[Opening Data extracts section]

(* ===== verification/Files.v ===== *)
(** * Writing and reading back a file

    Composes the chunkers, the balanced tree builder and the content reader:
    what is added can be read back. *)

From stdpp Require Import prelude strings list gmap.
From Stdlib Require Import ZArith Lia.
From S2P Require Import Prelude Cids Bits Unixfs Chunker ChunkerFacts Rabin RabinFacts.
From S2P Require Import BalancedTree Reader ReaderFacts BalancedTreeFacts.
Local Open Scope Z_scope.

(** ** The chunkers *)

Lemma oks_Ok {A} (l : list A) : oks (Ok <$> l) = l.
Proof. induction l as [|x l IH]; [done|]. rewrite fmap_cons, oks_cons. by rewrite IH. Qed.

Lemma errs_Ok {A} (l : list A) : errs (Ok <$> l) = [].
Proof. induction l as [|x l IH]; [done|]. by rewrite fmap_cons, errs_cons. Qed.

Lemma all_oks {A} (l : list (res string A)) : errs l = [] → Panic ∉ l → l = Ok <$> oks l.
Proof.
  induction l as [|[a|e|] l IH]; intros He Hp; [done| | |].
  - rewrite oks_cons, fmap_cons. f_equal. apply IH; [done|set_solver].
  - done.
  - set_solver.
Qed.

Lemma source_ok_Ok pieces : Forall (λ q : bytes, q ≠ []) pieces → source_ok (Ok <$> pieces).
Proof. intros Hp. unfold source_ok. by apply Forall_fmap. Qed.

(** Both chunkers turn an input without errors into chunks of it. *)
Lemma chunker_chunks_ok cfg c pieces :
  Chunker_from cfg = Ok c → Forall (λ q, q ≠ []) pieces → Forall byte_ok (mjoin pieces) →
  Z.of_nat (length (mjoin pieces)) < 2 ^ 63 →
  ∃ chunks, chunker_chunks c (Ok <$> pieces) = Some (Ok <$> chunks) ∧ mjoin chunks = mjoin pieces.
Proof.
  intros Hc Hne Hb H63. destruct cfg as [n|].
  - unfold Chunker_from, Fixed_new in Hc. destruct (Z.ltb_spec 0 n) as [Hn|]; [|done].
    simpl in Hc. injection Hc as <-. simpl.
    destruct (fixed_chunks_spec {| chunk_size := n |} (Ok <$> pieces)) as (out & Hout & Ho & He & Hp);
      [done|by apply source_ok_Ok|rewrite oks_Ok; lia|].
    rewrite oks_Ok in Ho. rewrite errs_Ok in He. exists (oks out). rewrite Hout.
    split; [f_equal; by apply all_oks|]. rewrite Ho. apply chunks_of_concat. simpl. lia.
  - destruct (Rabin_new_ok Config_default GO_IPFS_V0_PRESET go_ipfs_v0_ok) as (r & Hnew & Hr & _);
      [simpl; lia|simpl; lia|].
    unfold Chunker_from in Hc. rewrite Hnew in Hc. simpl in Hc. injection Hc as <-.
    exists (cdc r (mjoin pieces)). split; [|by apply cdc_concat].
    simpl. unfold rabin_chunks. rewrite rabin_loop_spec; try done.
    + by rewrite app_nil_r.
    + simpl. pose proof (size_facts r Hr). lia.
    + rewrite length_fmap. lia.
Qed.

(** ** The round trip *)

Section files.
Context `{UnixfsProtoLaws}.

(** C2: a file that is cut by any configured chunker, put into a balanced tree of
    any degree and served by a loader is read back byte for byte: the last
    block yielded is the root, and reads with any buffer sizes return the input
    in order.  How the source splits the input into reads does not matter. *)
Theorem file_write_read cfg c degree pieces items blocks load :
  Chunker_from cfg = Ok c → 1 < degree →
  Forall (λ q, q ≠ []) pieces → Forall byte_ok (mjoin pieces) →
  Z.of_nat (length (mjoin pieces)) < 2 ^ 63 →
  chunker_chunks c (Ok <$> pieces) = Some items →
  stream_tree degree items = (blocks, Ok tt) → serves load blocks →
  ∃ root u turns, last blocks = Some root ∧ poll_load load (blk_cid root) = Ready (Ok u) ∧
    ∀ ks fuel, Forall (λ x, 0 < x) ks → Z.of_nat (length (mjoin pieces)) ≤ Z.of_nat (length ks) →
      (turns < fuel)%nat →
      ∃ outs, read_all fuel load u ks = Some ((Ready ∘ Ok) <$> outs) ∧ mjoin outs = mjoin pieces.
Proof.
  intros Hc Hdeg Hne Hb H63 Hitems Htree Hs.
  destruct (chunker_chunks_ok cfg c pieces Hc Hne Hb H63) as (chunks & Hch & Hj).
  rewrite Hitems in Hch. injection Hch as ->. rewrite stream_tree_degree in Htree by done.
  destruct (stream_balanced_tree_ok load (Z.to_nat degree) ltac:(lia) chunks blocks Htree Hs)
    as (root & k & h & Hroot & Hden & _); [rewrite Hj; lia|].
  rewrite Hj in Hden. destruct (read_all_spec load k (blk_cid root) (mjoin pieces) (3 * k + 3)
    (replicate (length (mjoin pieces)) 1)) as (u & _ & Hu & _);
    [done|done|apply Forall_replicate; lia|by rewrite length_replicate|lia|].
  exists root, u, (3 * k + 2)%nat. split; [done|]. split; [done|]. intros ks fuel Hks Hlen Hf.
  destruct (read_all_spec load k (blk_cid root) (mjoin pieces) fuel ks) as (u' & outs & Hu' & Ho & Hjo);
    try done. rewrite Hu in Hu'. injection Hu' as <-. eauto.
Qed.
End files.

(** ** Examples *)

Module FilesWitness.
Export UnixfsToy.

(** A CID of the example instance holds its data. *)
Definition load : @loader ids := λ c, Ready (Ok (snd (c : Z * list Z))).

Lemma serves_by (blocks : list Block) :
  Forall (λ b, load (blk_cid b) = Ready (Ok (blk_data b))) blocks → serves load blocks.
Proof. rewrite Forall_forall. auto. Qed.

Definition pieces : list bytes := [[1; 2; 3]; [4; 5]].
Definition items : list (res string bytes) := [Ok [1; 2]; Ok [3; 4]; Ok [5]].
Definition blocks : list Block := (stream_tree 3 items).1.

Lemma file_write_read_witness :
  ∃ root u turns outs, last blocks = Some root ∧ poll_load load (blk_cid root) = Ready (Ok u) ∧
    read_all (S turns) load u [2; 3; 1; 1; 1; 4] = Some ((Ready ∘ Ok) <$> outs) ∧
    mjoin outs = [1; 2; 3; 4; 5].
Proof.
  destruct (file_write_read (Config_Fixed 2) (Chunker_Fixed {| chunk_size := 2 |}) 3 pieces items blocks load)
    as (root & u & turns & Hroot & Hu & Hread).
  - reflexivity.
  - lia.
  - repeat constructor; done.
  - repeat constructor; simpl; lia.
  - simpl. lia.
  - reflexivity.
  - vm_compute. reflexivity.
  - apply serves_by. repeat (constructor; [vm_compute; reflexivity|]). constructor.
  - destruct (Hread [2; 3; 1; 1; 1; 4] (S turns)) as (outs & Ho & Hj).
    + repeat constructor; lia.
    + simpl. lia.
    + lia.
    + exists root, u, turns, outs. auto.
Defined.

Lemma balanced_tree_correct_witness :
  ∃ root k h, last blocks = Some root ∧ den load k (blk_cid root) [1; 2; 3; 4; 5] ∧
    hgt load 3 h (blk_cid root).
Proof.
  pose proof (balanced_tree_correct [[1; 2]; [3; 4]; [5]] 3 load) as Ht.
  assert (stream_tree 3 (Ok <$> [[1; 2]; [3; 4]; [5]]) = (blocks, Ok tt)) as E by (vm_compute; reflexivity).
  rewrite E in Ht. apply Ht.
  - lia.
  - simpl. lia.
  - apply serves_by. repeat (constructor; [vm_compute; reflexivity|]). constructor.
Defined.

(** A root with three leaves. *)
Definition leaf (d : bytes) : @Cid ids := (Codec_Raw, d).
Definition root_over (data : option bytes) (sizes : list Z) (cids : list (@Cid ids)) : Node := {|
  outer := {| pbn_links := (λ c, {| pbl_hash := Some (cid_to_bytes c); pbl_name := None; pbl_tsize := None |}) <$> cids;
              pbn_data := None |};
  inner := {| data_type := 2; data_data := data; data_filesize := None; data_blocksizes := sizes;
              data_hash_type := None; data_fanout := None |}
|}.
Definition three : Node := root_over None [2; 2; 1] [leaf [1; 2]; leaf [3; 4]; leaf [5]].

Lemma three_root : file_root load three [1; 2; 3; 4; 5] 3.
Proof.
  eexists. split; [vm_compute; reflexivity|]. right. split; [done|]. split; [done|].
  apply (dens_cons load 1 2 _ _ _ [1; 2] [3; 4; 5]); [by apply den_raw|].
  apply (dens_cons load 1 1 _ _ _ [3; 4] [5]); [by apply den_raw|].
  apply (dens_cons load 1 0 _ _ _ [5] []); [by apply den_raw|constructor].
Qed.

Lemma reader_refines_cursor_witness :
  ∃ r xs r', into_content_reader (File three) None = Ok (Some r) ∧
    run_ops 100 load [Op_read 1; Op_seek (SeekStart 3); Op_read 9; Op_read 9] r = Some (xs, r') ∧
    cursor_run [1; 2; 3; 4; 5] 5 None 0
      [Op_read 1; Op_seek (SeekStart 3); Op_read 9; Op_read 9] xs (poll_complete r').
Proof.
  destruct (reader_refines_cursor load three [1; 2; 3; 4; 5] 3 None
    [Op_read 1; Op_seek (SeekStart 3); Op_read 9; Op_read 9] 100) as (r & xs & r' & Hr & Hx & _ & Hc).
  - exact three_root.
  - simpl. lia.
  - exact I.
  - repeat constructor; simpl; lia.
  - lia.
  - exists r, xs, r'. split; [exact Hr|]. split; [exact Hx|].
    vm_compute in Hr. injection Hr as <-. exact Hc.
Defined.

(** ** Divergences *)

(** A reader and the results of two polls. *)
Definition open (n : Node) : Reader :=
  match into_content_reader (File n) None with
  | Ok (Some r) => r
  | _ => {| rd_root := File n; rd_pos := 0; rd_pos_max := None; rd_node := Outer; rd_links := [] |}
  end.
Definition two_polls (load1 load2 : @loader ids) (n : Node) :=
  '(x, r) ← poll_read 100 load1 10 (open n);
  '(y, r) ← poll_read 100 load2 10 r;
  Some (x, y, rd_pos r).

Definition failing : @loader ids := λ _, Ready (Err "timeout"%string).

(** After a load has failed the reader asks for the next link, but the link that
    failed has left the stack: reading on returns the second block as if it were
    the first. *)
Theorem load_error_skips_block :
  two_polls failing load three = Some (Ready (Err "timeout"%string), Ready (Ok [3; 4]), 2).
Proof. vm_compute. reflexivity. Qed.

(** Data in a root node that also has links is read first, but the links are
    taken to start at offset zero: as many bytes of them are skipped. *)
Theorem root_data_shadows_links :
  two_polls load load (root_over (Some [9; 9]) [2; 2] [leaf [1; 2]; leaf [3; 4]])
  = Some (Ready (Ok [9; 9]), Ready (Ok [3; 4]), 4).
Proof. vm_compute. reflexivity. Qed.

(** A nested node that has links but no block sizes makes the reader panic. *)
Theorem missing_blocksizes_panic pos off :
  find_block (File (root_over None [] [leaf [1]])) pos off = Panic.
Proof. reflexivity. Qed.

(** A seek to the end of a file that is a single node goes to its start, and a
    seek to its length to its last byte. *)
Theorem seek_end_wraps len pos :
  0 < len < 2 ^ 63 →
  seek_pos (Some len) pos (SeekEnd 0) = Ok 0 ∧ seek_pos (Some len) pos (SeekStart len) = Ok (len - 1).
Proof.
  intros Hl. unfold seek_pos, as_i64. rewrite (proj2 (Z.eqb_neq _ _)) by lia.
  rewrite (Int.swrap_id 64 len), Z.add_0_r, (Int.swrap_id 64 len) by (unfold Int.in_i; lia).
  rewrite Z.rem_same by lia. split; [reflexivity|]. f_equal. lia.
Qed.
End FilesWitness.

[Closing Data extracts section]

*What is being asked*. For the entries above, give only the number of lines that contain the word "None".

*Solution below*. 11